This crosslinking is effected by hydrosilylation, that is to say by a cross-linking reaction involving the hydrogen groups (SiH) and olefinic groups (SiVi).

 PVS, and more generally alkenyl polysilanes, which contain the hydrogen and vinyl groups, are endowed with this ability to cross-link by hydrosilylation. But the disadvantage directly related to this is that these alkenylated polysilanes (e.g., PVS) are sensitive to light and oxygen. They are thus able to react with ambient air, intense light, and / or high temperatures by hydrosilylation, which can lead to premature and undesired solidification of the product, which prevents any subsequent shaping of the product. This rapid oxidation and crosslinking can in certain cases lead to spontaneous combustion of these alkenylated precursor polysilanes of ceramics. This is the reason why the few commercially available alkenyl polysilane (PVS) commercial products are subject to very strict safety regulations. Their handling is very delicate.

 It thus appears that there is, patently, a problem of stability of alkenylated polysilanes, such as PVS, vis-à-vis the air and vis-à-vis the temperature.

This major disadvantage represents a major obstacle to the development of techniques for preparing silicon carbide ceramics from alkenyl polysilanes. This disadvantage is reflected, in particular, by the fact that the manipulations of the preceramic polymers must be carried out under an inert atmosphere, which constitutes, without question, a very troublesome constraint in terms of economy and in terms of the ease of use. .

 In any case, it is not a factor likely to encourage those skilled in the art to undertake the manufacture of ceramic articles based on alkenylated polysilanes (PVS).

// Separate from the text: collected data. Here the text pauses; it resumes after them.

Lemma endfield_ok args pf (Q : () → PF D → Prop) E :
  ap pf = args → (∀ pf', pf_at None args pf' → same_out pf pf' → Q tt pf') → wp safe __pf_endfield pf Q E.
Proof. intros Ha HQ. unfold __pf_endfield. wp_steps. apply HQ; [|done]. split; [done|]. split; [|split_done]. split_done. Qed.

(** Text sent and the field ended *)
Lemma field_done txt args (p : M (PF D) ()) pf out (Q : () → PF D → Prop) E :
  emits txt p pf → ap pf = args → sent (clientdata pf) out → charcount pf = s32 (len out) →
  (∀ pf', pf_at None args pf' → sent (clientdata pf') (out ++ txt) → charcount pf' = s32 (len (out ++ txt)) → Q tt pf') →
  wp safe (p;; __pf_endfield) pf Q E.
Proof.
  intros Hp Ha Hs Hc HQ. wp_steps. apply (Hp out); [done|done|]. intros d' Hd'. apply (endfield_ok args); [done|].
  intros pf' Hat [Hd Hn]. apply HQ; [done|by rewrite Hd|by rewrite Hn].
Qed.

Lemma number_chars c : c ∈ str "doupx" → c = chr "d" ∨ c = chr "o" ∨ c = chr "u" ∨ c = chr "p" ∨ c = chr "x".
Proof. change (str "doupx") with [chr "d"; chr "o"; chr "u"; chr "p"; chr "x"]. rewrite !elem_of_cons, elem_of_nil. tauto. Qed.

Lemma setbase_ok c pf E :
  c ∈ str "doupx" → baseprefix pf = false →
  wp safe (__pf_setbase c) pf (λ _ pf', pf' = set_baseprefix (altformat pf || (c =? chr "p")) (set_base (base_of c) pf)) E.
Proof.
  intros Hin Hbp. apply number_chars in Hin. unfold __pf_setbase.
  assert (wp safe (if (c =? chr "d") || (c =? chr "u") then modify (set_base 10)
    else if (c =? chr "x") || (c =? chr "p") then modify (set_base 16)
    else if c =? chr "o" then modify (set_base 8) else mret tt) pf (λ _ pf', pf' = set_base (base_of c) pf) E) as Hb
    by (by destruct Hin as [-> | [-> | [-> | [-> | ->]]]]).
  wp_steps. eapply wp_mono; [exact Hb| |done]. intros [] pf1 ->. wp_steps.
  change (altformat (set_base (base_of c) pf)) with (altformat pf).
  destruct (altformat pf || (c =? chr "p")); unfold when; wp_steps; [done|]. destruct pf; cbn in Hbp |- *. by rewrite Hbp.
Qed.

(** Fetching a number and choosing its base *)
Lemma getnum_ok c fl w args pf (Q : () → PF D → Prop) E :
  c ∈ str "doupx" → let v := if c =? chr "d" then s32 w else w in
  is_u32 w → v ≠ - 2 ^ 31 → pf_at (Some fl) (VWord w :: args) pf →
  (∀ pf', flags_at fl pf' → ap pf' = args → same_out pf pf' → base pf' = base_of c → num pf' = Z.abs v →
     sign_prefix pf' = (if v <? 0 then str "-" else []) → num_prefix pf' = prefix_of fl c → Q tt pf') →
  wp safe (__pf_getnum c;; __pf_setbase c) pf Q E.
Proof.
  intros Hin v Hw Hv (_ & (H1 & H2 & H3 & H4 & H5) & Ha & Hsg & Hbp) HQ. unfold is_u32 in Hw.
  cbn [default from_option id] in *.
  assert (wp safe (__pf_getnum c) pf (λ _ pf', pf' = set_num (Z.abs v) (set_sign (if v <? 0 then -1 else 0) (set_ap args pf))) E) as Hget.
  { unfold __pf_getnum, va_word. destruct (Z.eqb_spec c (chr "p")) as [->|].
    - wp_steps. rewrite Ha. wp_steps. change (chr "p" =? chr "d") with false in v. unfold v. replace (w <? 0) with false by lia.
      rewrite Z.abs_eq by lia. destruct pf; cbn in *. by rewrite Hsg.
    - destruct (c =? chr "d") eqn:Hd; wp_steps; rewrite Ha; wp_steps.
      + fold v. destruct (Z.ltb_spec v 0).
        * wp_steps. apply int_ok; [pose proof (s32_range w); unfold v in *; lia|]. wp_steps. by rewrite Z.abs_neq by lia.
        * wp_steps. rewrite Z.abs_eq by lia. destruct pf; cbn in *. by rewrite Hsg.
      + unfold v. replace (w <? 0) with false by lia. rewrite Z.abs_eq by lia. destruct pf; cbn in *. by rewrite Hsg. }
  wp_steps. eapply wp_mono; [exact Hget| |done]. intros [] pf1 ->. clear Hget.
  eapply wp_mono; [apply setbase_ok; [done|done]| |done]. intros [] pf2 ->. apply HQ; try done.
  - unfold sign_prefix. change (sign _) with (if v <? 0 then -1 else 0). by destruct (v <? 0).
  - unfold num_prefix, prefix_of. change (base _) with (base_of c). change (baseprefix _) with (altformat pf || (c =? chr "p")).
    rewrite H4. by destruct (fl_alt fl || (c =? chr "p")).
Qed.

(** [emits] only looks at what is printed. *)
Lemma text_ok fl body args args' pf out (Q : () → PF D → Prop) E :
  pf_at (Some fl) args pf → len body < 2 ^ 31 → sent (clientdata pf) out → charcount pf = s32 (len out) →
  (∀ pf', pf_at None args' pf' → sent (clientdata pf') (out ++ field fl [] body) →
     charcount pf' = s32 (len (out ++ field fl [] body)) → Q tt pf') →
  wp safe (__pf_printstuff sendfunc [] [] body;; __pf_endfield) (set_ap args' pf) Q E.
Proof.
  intros (_ & Hfl & _) Hl Hs Hc HQ. apply (field_done (field fl [] body) args' _ _ out); [|done|done|done|done].
  apply (printstuff_emits fl [] [] body); [exact Hfl|cbn [length app]; lia].
Qed.

Lemma set_ap_same pf : set_ap (ap pf) pf = pf.
Proof. by destruct pf. Qed.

 The patent FR 2,686,091, in the name of the applicant, aims to overcome this drawback and teaches the addition of stabilizers formed by phenolic antioxidants, amine or olefinic, optionally associated with sulfur or phosphorus antioxidants. The stabilization obtained is all the more important as the concentration of stabilizer is high. However, in view of the intended application, the addition of stabilizers, of antioxidant type, in very high concentration, causes the inhibition or delay of the crosslinking, which has the effect of reducing the pyrolysis yield of carbide silicon, during ceramization. A low pyrolysis efficiency is equivalent to a large gas emission in the core of the material, which leads to the appearance of macroscopic cracks in the ceramic and, at the same time, a decrease in the mechanical properties of the matrix. Hence the interest of maximizing the pyrolysis yield and thus minimizing the concentration of stabilizer in such preceramic polymers. The optimum concentration of stabilizer must thus be less than 10% of the mass of the composition and, preferably, between 0.01% and 1%.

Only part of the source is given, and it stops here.